One company that did was LVMH, which asked jeweler Tiffany to lower its selling price during the pandemic. As part of its strategy, the French luxury group threatened to pull out of the deal, saying Tiffany had made changes during the pandemic that violated its contractual agreement.
Some think Musk could try something similar. “Sometimes acquirers may use new ‘problems’ as a basis for renegotiating the deal price – even if Musk has no right to do so contractually, a board may find it easier to renegotiate than to argue about it,” said Ann Lipton, associate professor of business law and entrepreneurship at Tulane University.
Is Musk looking for a way out?
Another possibility is that Musk is simply looking to walk away. It will likely be up to the courts to decide if he could do that easily.
Twitter agreed to a termination fee that could technically allow Musk to drop his $1 billion takeover. However, the social media company can also take legal action to force him to complete the deal.

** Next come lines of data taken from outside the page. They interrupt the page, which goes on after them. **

(* ===== verification/HashTable.v ===== *)
(** * HashTable: what the weight pool relies on of a hash table

    The class [HashTable] lists the operations of [utils/hsearch.h] that
    [model_buffer.c] calls, together with the client's own access to the entry
    behind a returned pointer.  [HashTableLaws] states what they promise, in
    terms of the map from stored keys to entries.  The theorems on the pool are
    proved against the laws; [dynahash_laws] discharges them with the lemmas of
    [Dynahash]. *)

From S2P Require Import Prelude CString HashFn Dynahash.
From stdpp Require Import strings.

Open Scope Z_scope.

Class HashTable (V : Type) := {
  htab : Type;
  (** the bytes of a key the table stores *)
  ht_key : string → string;
  ht_create : res htab;
  ht_search : bool → htab → string → HASHACTION → res (htab * option positive * bool);
  (** the entry behind a pointer, [None] while its fields are not assigned *)
  ht_entry : htab → positive → option V;
  (** assignment to the name and the other fields of an entry *)
  ht_store : htab → positive → string → V → htab;
  ht_seq_all : htab → res (list positive);
  ht_num : htab → Z
}.

Class HashTableLaws (V : Type) `{HashTable V} := {
  ht_ok : htab → Prop;
  ht_map : htab → gmap string positive;
  ht_create_ok : ∃ t, ht_create = Ok t ∧ ht_ok t ∧ ht_map t = ∅;
  ht_find_ok : ∀ s t k, ht_ok t →
    ht_search s t k HASH_FIND
    = Ok (t, ht_map t !! ht_key k, bool_decide (is_Some (ht_map t !! ht_key k)));
  ht_enter_ok : ∀ s t k, ht_ok t → ht_num t < 2147483647 →
    ∃ t' e, ht_search s t k HASH_ENTER
            = Ok (t', Some e, bool_decide (is_Some (ht_map t !! ht_key k)))
      ∧ ht_ok t' ∧ ht_map t' = <[ht_key k := e]> (ht_map t)
      ∧ (∀ e0, ht_map t !! ht_key k = Some e0 → e0 = e)
      ∧ ∀ k' e', ht_map t !! k' = Some e' → ht_entry t' e' = ht_entry t e';
  ht_inj : ∀ t k1 k2 e, ht_ok t → ht_map t !! k1 = Some e → ht_map t !! k2 = Some e → k1 = k2;
  ht_store_ok : ∀ t k e v, ht_ok t → ht_map t !! ht_key k = Some e →
    ht_ok (ht_store t e (ht_key k) v) ∧ ht_map (ht_store t e (ht_key k) v) = ht_map t
    ∧ ht_entry (ht_store t e (ht_key k) v) e = Some v
    ∧ ∀ e', e' ≠ e → ht_entry (ht_store t e (ht_key k) v) e' = ht_entry t e';
  ht_seq_ok : ∀ t, ht_ok t →
    ∃ l, ht_seq_all t = Ok l ∧ NoDup l ∧ ∀ e, e ∈ l ↔ ∃ k, ht_map t !! k = Some e;
  ht_num_ok : ∀ t, ht_ok t → ht_num t = Z.of_nat (size (ht_map t))
}.

(** ** The instance

    [nelem], [keysize] and [entrysize] are the arguments of [hash_create]. *)
Section instance.
  Context {V : Type} (nelem ks es : Z).

Definition dynahash : HashTable V := {|
  htab := HTAB V;
  ht_key := λ k, strlcpy k ks;
  ht_create := hash_create nelem ks es;
  ht_search := hash_search;
  ht_entry := entry_at;
  ht_store := λ t e name v, set_elems t (alter (elem_assign name v) e (elems t));
  ht_seq_all := hash_seq_all;
  ht_num := hash_get_num_entries
|}.

(** Assigning the name an entry already has and its other fields. *)
Lemma store_ok (t : HTAB V) k e v :
  htab_ok t → contents t !! k = Some e →
  htab_ok (set_elems t (alter (elem_assign k v) e (elems t)))
  ∧ contents (set_elems t (alter (elem_assign k v) e (elems t))) = contents t.
Proof.
  intros Hok (_ & x & Hx & Hkx)%contents_lookup; [|done]. apply alter_elem_ok; [done|].
  intros x' Hx'. by simplify_eq.
Qed.

Definition dynahash_laws (Hnel : 0 <= nelem) (Hks : 0 < ks) (Hes : 0 <= es <= 1048576) : @HashTableLaws V dynahash.
Proof.
  refine (@Build_HashTableLaws V dynahash (λ t : HTAB V, htab_ok t ∧ frozen t = false ∧ keysize t = ks)
            (λ t : HTAB V, contents t) _ _ _ _ _ _ _); simpl.
  - destruct (hash_create_ok (V := V) nelem ks es Hnel Hks Hes) as (t & ? & ? & ? & ? & ?). eauto 10.
  - intros s t k (Hok & Hfr & Hk). rewrite <-Hk. by apply hash_search_find.
  - intros s t k (Hok & Hfr & Hk) Hn. rewrite <-Hk.
    destruct (hash_search_enter t s k Hok Hfr Hn) as (t' & e & Hr & Hok' & Hfr' & Hk' & Hc & He0 & He).
    exists t', e. split; [exact Hr|]. split; [split; [done|split; congruence]|]. do 2 (split; [done|]).
    intros k' e' Hk'e. unfold entry_at. rewrite He; [done|]. by apply contents_lookup in Hk'e as [? _].
  - intros t k1 k2 e (Hok & _) (_ & x1 & Hx1 & <-)%contents_lookup (_ & x2 & Hx2 & <-)%contents_lookup; [|done..].
    by simplify_eq.
  - intros t k e v (Hok & Hfr & Hk) Hc. destruct (store_ok t (strlcpy k ks) e v Hok Hc) as [Hok' Hc'].
    split; [done|]. split; [done|].
    apply contents_lookup in Hc as (_ & x & Hx & _); [|done]. unfold entry_at. simpl. split.
    + by rewrite lookup_alter_eq, Hx.
    + intros e' Hne. by rewrite lookup_alter_ne by done.
  - intros t (Hok & _). exists (live t). split; [by apply hash_seq_all_live|]. split; [by apply live_nodup|].
    intros e. by apply live_contents.
  - intros t (Hok & _). by apply num_entries_contents.
Defined.
End instance.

Everything will depend on the circumstances. Daniel Rubin, a mergers and acquisitions lawyer at Dechert, the US business law firm, said Musk couldn’t just walk away by paying the $1 billion termination fee, but that he could find a way to force Twitter to take the money and move on.
“It can still design the terms that will leave Twitter with no meaningful choice but to terminate and allow it to walk away with a fee that caps its liability, even for willful breaches. [the terms of the deal]. It’s basically a walk to the right, with a few steps in between,” Rubin said.
Musk secured the financing for the deal but is trying to reduce his $6.5 billion margin loan by inviting wealthy and institutional investors to back his offer with equity. It recently raised $7.14 billion in funding from investors including Oracle co-founder Larry Ellison, crypto exchange Binance, and asset management groups Fidelity, Brookfield, and Sequoia Capital. However, he is still looking for more support.
It’s unclear if he has trouble doing so, and could see it as a way out of the deal, a person with knowledge of the matter said.
A longtime attorney said Musk would most likely be forced to complete the Twitter takeover under existing terms, noting that Delaware state courts had been almost universally unkind to buyers seeking to back out of signed deals.
“Elon is a wildcard in his own right, but he may also be the most unsympathetic potential defendant in commercial litigation in history, including Carl Icahn,” the attorney said.